Qualquer casal desavindo tem os seus exageros, mas ninguém tem o direito de arrastar publicamente o nome do outro (dos pais do outro - avós de seus próprios filhos) pela lama. Ninguém tem o direito de dizer o que ele disse sobre a vida íntima da ex-mulher. E ele, filósofo, ex-deputado, ex-ministro da Cultura, ex-embaixador, sabe bem a distinção entre o bem e o mal. Opta pelo mal, provando que este também é banal, demonstrando que existe a possibilidade de ele se inscrever em pessoas por mais demãos de camadas de verniz tenham em cima.
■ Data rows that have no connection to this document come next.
Lemma terminate_task_traces d i :
  traces (terminate_task_cgroup (K := Logged K) d i) (fun r t w w' => w' = w /\
    match r with
    | Return _ => effects t = [CallWrite (path_join d "cgroup.kill") "1" true]
    | Raise e => e = ProcInvalidResourceControl
        /\ (effects t = [] \/ effects t = [CallWrite (path_join d "cgroup.kill") "1" false])
    | Panic => False
    end).
Proof.
  intros l w. unfold terminate_task_cgroup. apply wp_bind, wp_checked; [reads | apply identity_refuses | |].
  - intros [] l1 t1 Ht1 Hr1. eapply wp_traces; [apply traces_logged_or|]. intros r l2 w2 t2 Ht2 [-> Hr].
    rewrite Ht1, <-app_assoc in Ht2. eexists. split; [exact Ht2|]. split; [done|]. rewrite effects_app, (effects_reads t1 Hr1).
    destruct Hr as [([] & -> & ->)|(i' & -> & ->)]; [done|]. split; [done|]. by right.
  - intros l1 t1 Ht1 Hr1. exists t1. split; [done|]. split; [done|]. split; [done|]. left. by apply effects_reads.
Qed.

(** Since [l0] the effects were [es]. *)
Definition has_done l0 (es : list HostCall) l : Prop := exists t, log l = log l0 ++ t /\ effects t = es.

Lemma has_done_start l : has_done l [] l.
Proof. exists []. by rewrite app_nil_r. Qed.

Lemma has_done_app l0 es l t l' : has_done l0 es l -> log l' = log l ++ t -> has_done l0 (es ++ effects t) l'.
Proof. intros (t0 & Ht0 & <-) Ht. exists (t0 ++ t). by rewrite Ht, Ht0, app_assoc, effects_app. Qed.

Lemma has_done_reads l0 es l t l' : has_done l0 es l -> log l' = log l ++ t -> Forall is_read t -> has_done l0 es l'.
Proof. intros Hd Ht Hr. pose proof (has_done_app _ _ _ _ _ Hd Ht) as Hd'. by rewrite (effects_reads t Hr), app_nil_r in Hd'. Qed.

Lemma wp_check {A} (m : M (Logged K) ProcessAdapterError A) Q l0 es l w :
  reads m -> refuses m -> has_done l0 es l ->
  (forall a l', has_done l0 es l' -> Q (Return a) l' w) ->
  (forall l', has_done l0 es l' -> Q (Raise ProcInvalidResourceControl) l' w) -> wp m Q l w.
Proof. intros Hm Ho Hd Hret Hraise. apply wp_checked; [done | done | intros; eapply Hret | intros; eapply Hraise]; by eapply has_done_reads. Qed.

(** The result of one identifier, from the effects. *)
Definition one_post m task_id l0 w (r : outcome bool ProcessAdapterError) l' w' : Prop :=
  exists es, has_done l0 es l' /\ world_le w w' /\
  match r with
  | Return true => es = cleanup_calls m task_id
  | Return false => es = []
  | Raise e => e = ProcInvalidResourceControl /\ cleanup_partial m task_id es
  | Panic => False
  end.

Lemma one_raise m task_id l0 es l w w' :
  has_done l0 es l -> world_le w w' -> cleanup_partial m task_id es ->
  one_post m task_id l0 w (Raise ProcInvalidResourceControl) l w'.
Proof. intros Hd Hw Hp. by exists es. Qed.

(** After the kill. *)
Lemma wp_remove m task_id deadline i l0 l w0 w :
  let d := task_cgroup_directory m task_id in
  let es := [CallWrite (path_join d "cgroup.kill") "1" true] in
  has_done l0 es l -> world_le w0 w -> near deadline w ->
  wp (do! wait_until_empty_until d i deadline in
      let! now := Instant_now in
      if deadline <=? now then throw ProcInvalidResourceControl
      else
        do! cgroup_validate_root m in
        do! validate_cleanup_target d i in
        do! sys_or ProcInvalidResourceControl (f_remove_dir d) in
        ret true) (one_post m task_id l0 w0) l w.
Proof.
  intros d es Hd Hw Hn.
  assert (Hpart : cleanup_partial m task_id es) by (right; left; by exists true).
  apply wp_bind. eapply wp_mono; [apply watches_wait, Hn|]. intros r l1 w1 (t1 & Ht1 & Hr1 & Hw1 & Hp1 & He1).
  pose proof (has_done_reads _ _ _ _ _ Hd Ht1 Hr1) as Hd1. assert (Hw01 : world_le w0 w1) by (by etrans).
  destruct r as [[]|e|]; [| |done]; [|rewrite (He1 e eq_refl); by eapply one_raise].
  apply wp_bind, wp_Instant_now. pose proof (world_le_now w1) as Hw2. assert (Hw02 := transitivity Hw01 Hw2).
  destruct (_ <=? _); [by eapply wp_throw, one_raise|].
  apply wp_bind. eapply wp_check; [reads | apply root_refuses | exact Hd1 | | intros; by eapply one_raise]. intros [] l2 Hd2.
  apply wp_bind. eapply wp_check; [reads | apply cleanup_target_refuses | exact Hd2 | | intros; by eapply one_raise].
  intros [] l3 Hd3. apply wp_bind. eapply wp_traces; [apply traces_logged_or|]. intros r l4 w4 t4 Ht4 [-> Hr4].
  pose proof (has_done_app _ _ _ _ _ Hd3 Ht4) as Hd4. destruct Hr4 as [([] & -> & ->)|(i' & -> & ->)].
  - apply wp_ret. by eexists.
  - eapply one_raise; [exact Hd4 | done|]. by right; right.
Qed.
Lemma wp_answer payload s w :
  sup_inv false s w ->
  wp (answer parse_probe parse_request payload)
    (fun r s' w' => r <> Panic /\ relays (option_list (request_in payload)) s w s' w') s w.
Proof.
  intros Hi. unfold answer, request_in.
  destruct (parse_probe payload) as [version|]; [|cbn [negb]; wp_step; split; [done | by apply relays_none]].
  destruct (is_supported_protocol_version version); [|cbn [negb]; wp_step; split; [done | by apply relays_none]]. cbn [negb].
  destruct (parse_request payload) as [request|]; [|cbn [negb]; wp_step; split; [done | by apply relays_none]].
  pose proof (wp_handle request s w Hi) as Hh. unfold wp in *.
  destruct (handle request s w) as [[r1 s1] w1] eqn:Hrun. destruct Hh as (Hi1 & Hw1 & resp & -> & _).
  split_and!; [done|]. split_and!; [done | done|]. exists [request], [resp]. split; [done|].
  cbn [handle_all]. unfold bind. by rewrite Hrun.
Qed.

Lemma wp_serve_stream max stream s w :
  sup_inv false s w ->
  wp (serve_stream parse_probe parse_request encode_response max)
    (fun r x' w' => r <> Panic /\ relays (option_list (request_of max stream)) s w x'.2 w') (stream, s) w.
Proof.
  intros Hi. unfold wp, serve_stream, request_of.
  destruct (read_frame max stream) as [[[payload|]|e] st1]; cbn [fst].
  - pose proof (wp_answer payload s w Hi) as Ha. unfold wp in Ha.
    destruct (answer parse_probe parse_request payload s w) as [[[resp|[]|] s1] w1]; [|exact (False_ind _ (proj1 Ha eq_refl))].
    destruct Ha as [_ Ha]. by destruct (write_response _ _ _ _) as [[[]|e] st2].
  - split; [done | by apply relays_none].
  - destruct e; try (split; [done | by apply relays_none]).
    destruct (write_response _ _ _ _) as [[[]|e] st2]; (split; [done | by apply relays_none]).
Qed.

(** ** The loop *)

Context {K : Type} `{!Files K, !UnixSockets K}.
Abbreviation Serving := (M (Logged K * TaskSupervisor St) LocalApiError).

(** What was accepted. *)
Definition accepted (t : list HostCall) : list Stream :=
  omap (fun c => match c with CallAccept _ stream => stream | _ => None end) t.

Lemma accepted_app t1 t2 : accepted (t1 ++ t2) = accepted t1 ++ accepted t2.
Proof. apply omap_app. Qed.

Lemma accepted_reads t : Forall is_read t -> accepted t = [].
Proof. induction 1 as [|c t Hc _ IH]; [done|]. by destruct c. Qed.

Lemma wp_on_host {E A} (m : M (Logged K) E A) Q l s w :
  wp m (fun r l' w' => Q r (l', s) w') l w -> wp (on_host m) Q (l, s) w.
Proof. intros Hm. unfold on_host. apply wp_zoom. exact Hm. Qed.

Lemma reads_configure_stream c d : reads (configure_stream (K := Logged K) c d).
Proof. unfold configure_stream. reads. Qed.

(** One turn: a connection was accepted and at most its request was handled, or
    accepting failed and nothing happened. *)
Definition turn_done (server : LocalServer) (r : outcome unit LocalApiError) (t : list HostCall) s w s' w' : Prop :=
  (exists stream t1, r = Return tt /\ t = CallAccept (listener server) (Some stream) :: t1 /\ Forall is_read t1
     /\ relays (option_list (request_of (max_frame_bytes (server_config server)) stream)) s w s' w')
  \/ (r = Raise Io /\ t = [CallAccept (listener server) None] /\ s' = s /\ w' = w).
(** C12: Contracts stay confidential.  Take any disguise of task specifications that keeps
    idempotency keys, validation results and which specifications are equal, and replace
    every specification by its disguise, in the supervisor and in the requests sent to
    it: every sequence of Local API requests gets the same responses and leaves the same
    event store.  So no response, error or persisted event depends on a goal, on a
    capability or on a budget.  A disguise that also keeps the decisions of the policy
    is invisible to every operation request, approval, denial, consumption and expiry:
    same results, identifiers and events. *)
Theorem contracts_stay_confidential `{Env} {St} `{!EventStore St} rho
    (s : TaskSupervisor St) w :
  conceals rho ->
  (forall requests responses s' w',
     handle_all requests s w = (responses, s', w') ->
     handle_all (disguise_request rho <$> requests) (disguise rho s) w
       = (responses, disguise rho s', w')
     /\ event_store (disguise rho s') = event_store s')
  /\ ((forall sp request,
         evaluate (mk_CapabilityPolicy (rho sp)) request = evaluate (mk_CapabilityPolicy sp) request) ->
      (forall t request ttl r s' w', request_operation t request ttl s w = (r, s', w') ->
         request_operation t request ttl (disguise rho s) w = (r, disguise rho s', w'))
      /\ (forall id r s' w', approve_operation id s w = (r, s', w') ->
         approve_operation id (disguise rho s) w = (r, disguise rho s', w'))
      /\ (forall id r s' w', deny_operation id s w = (r, s', w') ->
         deny_operation id (disguise rho s) w = (r, disguise rho s', w'))
      /\ (forall t o request r s' w', authorize_operation t o request s w = (r, s', w') ->
         authorize_operation t o request (disguise rho s) w = (r, disguise rho s', w'))
      /\ (forall r s' w', expire_approvals s w = (r, s', w') ->
         expire_approvals (disguise rho s) w = (r, disguise rho s', w'))).
Proof.
  intros Hrho. split.
  - intros requests responses s' w' Hrun. split; [|done].
    by rewrite (commutes_handle_all rho Hrho), Hrun.
  - intros Hpolicy. split_and!.
    + intros t request ttl r s' w' Hrun. by rewrite (commutes_request_operation rho Hrho Hpolicy), Hrun.
    + intros id r s' w' Hrun. by rewrite (commutes_approve_operation rho), Hrun.
    + intros id r s' w' Hrun. by rewrite (commutes_deny_operation rho), Hrun.
    + intros t o request r s' w' Hrun. by rewrite (commutes_authorize_operation rho Hrho Hpolicy), Hrun.
    + intros r s' w' Hrun. by rewrite (commutes_expire_approvals rho), Hrun.
Qed.
(* ===== verification/DaemonProps.v ===== *)
(** * Properties of the daemon *)

From stdpp Require Import base numbers list gmap strings.
From Stdlib Require Import ZArith Lia.
From S2P Require Import Prelude RustStd RustOs TaskState TaskSpec Policy Event Approval Supervisor Recovery.
From S2P Require Import SupervisorInv SupervisorFacts SupervisorOps RecoveryFacts SupervisorRun SupervisorProps.
From S2P Require Import SqliteStore SqliteProps LocalApi LocalApiProps ProcessHost Cgroup LocalServer Daemon.
From S2P Require Import HostLog ProcessFacts CgroupProps DemoHost DemoServer ServerProps.
Import MemDb.

#[local] Open Scope Z_scope.

(** ** The service never makes a task wait *)

Section Calm.
Context `{EnvLaws} {St : Type} `{EventStoreLaws St}.
Implicit Types s : TaskSupervisor St.

(** The supervisor's calls behind the Local API. *)
Definition service_call (c : Call) : Prop :=
  match c with
  | CallSubmit _ | CallStart _ | CallSucceed _ | CallFail _ | CallCancel _ => True
  | _ => False
  end.

Definition no_waiting s : Prop := forall t, task_state s t <> Some WaitingApproval.

(** What the daemon keeps: the invariant of disciplined runs, and no task waits. *)
Definition calm s w : Prop := sup_inv true s w /\ no_waiting s.

Lemma unchanged_no_waiting s s' : no_waiting s -> unchanged s s' -> no_waiting s'.
Proof. intros Hn [E _] t. rewrite E. exact (Hn t). Qed.

Lemma finished_no_waiting s t cur next f s' :
  finished s t cur next f s' -> is_terminal next = true -> no_waiting s -> no_waiting s'.
Proof.
  intros [Hs _ _ _] Ht Hn u. rewrite Hs. case_decide; [|apply Hn]. intros [= ->]. done.
Qed.

Lemma no_waiting_insert s s' t r :
  no_waiting s -> tasks s' = <[t := r]> (tasks s) -> recovered_tasks s' = recovered_tasks s ->
  state r <> WaitingApproval -> no_waiting s'.
Proof.
  intros Hn Ht Hr Hs u. unfold task_state. rewrite Ht, Hr, lookup_insert. case_decide; [congruence | apply Hn].
Qed.

Lemma submitted_no_waiting s t sp st s' : no_waiting s -> submitted s t sp st s' -> no_waiting s'.
Proof.
  intros Hn (_ & _ & E & _ & ->). eapply no_waiting_insert; [exact Hn | by rewrite E | by rewrite E |].
  by destruct (validate sp).
Qed.

Lemma started_no_waiting s t r now s' : no_waiting s -> started s t r now s' -> no_waiting s'.
Proof. intros Hn [E _]. eapply no_waiting_insert; [exact Hn | by rewrite E | by rewrite E | done]. Qed.

Lemma wp_finish_no_waiting t next s w :
  sup_inv true s w -> is_terminal next = true -> no_waiting s ->
  wp (transition t next) (fun _ s' _ => no_waiting s') s w.
Proof.
  intros Hi Ht Hn. eapply wp_mono; [by apply (wp_transition_terminal true)|].
  intros [u|e|] s' w' (_ & _ & Hr); [destruct Hr as (cur & _ & _ & Hf); by eapply finished_no_waiting| |done].
  eapply unchanged_no_waiting; [done | apply Hr].
Qed.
A lição de Filosofia de Carrilho é que os nossos antepassados podem estar errados. Podem não bastar a civilização e o conhecimento para um homem (ou uma sociedade) praticar o bem.
Cada ser tem as suas possibilidades abertas e o livre arbítrio de escolher um caminho. O caminho de Carrilho, mais do que condenável é lastimoso. Apenas merece aquela compaixão devida aos que já estão condenados por crimes graves.